To develop new imaging biomarkers of therapeutic efficacy through the quantification of intratumoral microvascular heterogeneity. The described method was a combination of non-supervised clustering and extraction of intratumoral complexity features (ICF): number of non-connected objects, volume fraction. It was applied to a set of 3D DCE-MRI Ktrans maps acquired previously on tumor bearing mice prior to and on day 4 of anti-angiogenic treatment. Evolutions of ICF were compared to conventional summary statistics (CSS) and to heterogeneity related whole tumor texture features (TF) on treated (n = 9) and control (n = 6) mice. Computed optimal number of clusters per tumor was 4. Several intratumoral features extracted from the clusters were able to monitor a therapy effect.

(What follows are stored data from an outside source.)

(* ===== verification/FromIrProofs.v ===== *)
(** * Reading back the binary form

    The readers of [from_ir.c] on the operands that [encode] writes, and the
    table of functions [populate_fns] builds from a program. *)

From stdpp Require Import base list strings.
From Stdlib Require Import ZArith Lia.
From S2P Require Import Prelude Tokens Syntax ToIr ToIrProofs FromIr.

Abbreviation codes ts := (ty_code <$> ts).

(** ** Type lists *)

Lemma zlen_codes ts : zlen (codes ts) = zlen ts.
Proof. unfold zlen. by rewrite length_fmap. Qed.

Lemma schar_small b : 0 <= b < 128 -> schar b = b.
Proof.
  intros H. unfold schar. rewrite u8_small by (unfold is_byte; lia).
  destruct (Z.ltb_spec b (2 ^ 7)); lia.
Qed.

(** The pair of bits [get_type_list] extracts from a [char]. *)
Lemma extract_field b j :
  is_byte b -> 0 <= j < 4 -> Z.land (Z.shiftr (schar b) (j * 2)) 3 = field b j.
Proof.
  intros Hb Hj. apply Z.eqb_eq.
  apply four_cases in Hj as [->|[->|[->| ->]]]; revert b Hb; apply byte_forall; vm_compute; reflexivity.
Qed.

Lemma pack_get prog place ts rest k :
  at_ prog place (pack ts ++ rest) -> (k <= length ts)%nat ->
  exists b, arr_get prog (place + Z.of_nat k / 4) = Ok b /\ Z.of_nat k / 4 + place < zlen prog /\
            Z.land (Z.shiftr (schar b) (Z.of_nat k mod 4 * 2)) 3 = code_at_pos ts k.
Proof.
  intros Hat Hk. pose proof (Nat.Div0.div_le_mono k (length ts) 4 Hk) as Hd.
  assert (Hi : (k / 4 < length (pack ts))%nat) by (rewrite length_pack; lia).
  exists (pack_byte ts (k / 4)).
  replace (Z.of_nat k / 4) with (Z.of_nat (k / 4)) by (by rewrite Nat2Z.inj_div).
  pose proof (at_len _ _ _ Hat) as [Hlen Hp]. rewrite zlen_app in Hlen. pose proof (zlen_nonneg rest).
  split_and!.
  - destruct Hat as (pre & -> & ->). rewrite arr_get_app by lia.
    replace (zlen pre + Z.of_nat (k / 4) - zlen pre) with (Z.of_nat (k / 4)) by lia.
    rewrite arr_get_app_l by (unfold zlen; lia). apply arr_get_Ok. rewrite Nat2Z.id. split; [lia|].
    apply pack_lookup. rewrite length_pack in Hi. done.
  - unfold zlen in *. lia.
  - replace (Z.of_nat k mod 4) with (Z.of_nat (k mod 4)) by (by rewrite Nat2Z.inj_mod).
    pose proof (Nat.mod_upper_bound k 4 ltac:(lia)).
    rewrite extract_field by (apply pack_byte_is_byte || lia).
    rewrite field_pack_byte by done. f_equal. symmetry. by apply Nat.div_mod.
Qed.
(** The effect of an instruction; [next] is the one after it, and [k] the
    function whose return type a [ret] is checked against. *)
Definition check_instr (k : Z) (c : ctx) (i : instr) (next : option instr) : option ctx :=
  match i with
  | Plain t =>
      match plain_shape t with
      | Sunary => guard_ (in_fn c);; c ← apop_expect INT_T c; apush INT_T c
      | Sbinary =>
          guard_ (in_fn c);; c ← apop_expect INT_T c; c ← apop_expect INT_T c; apush INT_T c
      | Spush => guard_ (in_fn c);; apush INT_T c
      | Sstore => guard_ (in_fn c);; '(_, c) ← apop c; apop_expect INT_T c
      | Strap => guard_ (in_fn c);; guard_ (is_end next);; Some c
      | Sopen => guard_ (in_fn c);; aopen c
      | Sret =>
          guard_ (in_fn c);; guard_ (is_end next);;
          if decide (sig_rt k = 0) then Some c else apop_expect (sig_rt k) c
      | Sclose => aclose c
      | Snone => None
      end
  | Imm t v =>
      guard_ (in_fn c);;
      match t with
      | i_const => apush INT_T c
      | get_l => t ← var_type c (s32 v); apush t c
      | set_l =>
          '(t, c) ← apop c; t' ← var_type c (s32 v); guard_ (bool_decide (t = t'));; Some c
      | br =>
          guard_ (bool_decide (0 <= s32 v < zlen (c_frames c) - 1));; guard_ (is_end next);; Some c
      | br_if =>
          guard_ (bool_decide (0 <= s32 v < zlen (c_frames c) - 1));; apop_expect INT_T c
      | call =>
          guard_ (bool_decide (0 <= s32 v < zlen gs));;
          g ← gs !! Z.to_nat (s32 v);
          c ← apop_all (reverse (s_params g)) c;
          if decide (s_rt g = 0) then Some c else apush (s_rt g) c
      | _ => None
      end
  | Decl _ _ _ =>
      guard_ (negb (in_fn c));;
      c ← aopen c; Some {| c_fn := c_fn c + 1; c_frames := c_frames c |}
  end.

Whereas no feature significantly changed for the control group, 6 features significantly changed for the treated group (4 ICF, 2 CSS). Among these, 5 also significantly differentiated the two groups (3 ICF, 2 CSS). TF failed in demonstrating differences within and between the two groups. ICF are potential imaging biomarkers for anti-angiogenic therapy assessment. The presented method may be expected to have advantages with respect to texture analysis-based methods regarding interpretability of results and setup of standardized image analysis protocols.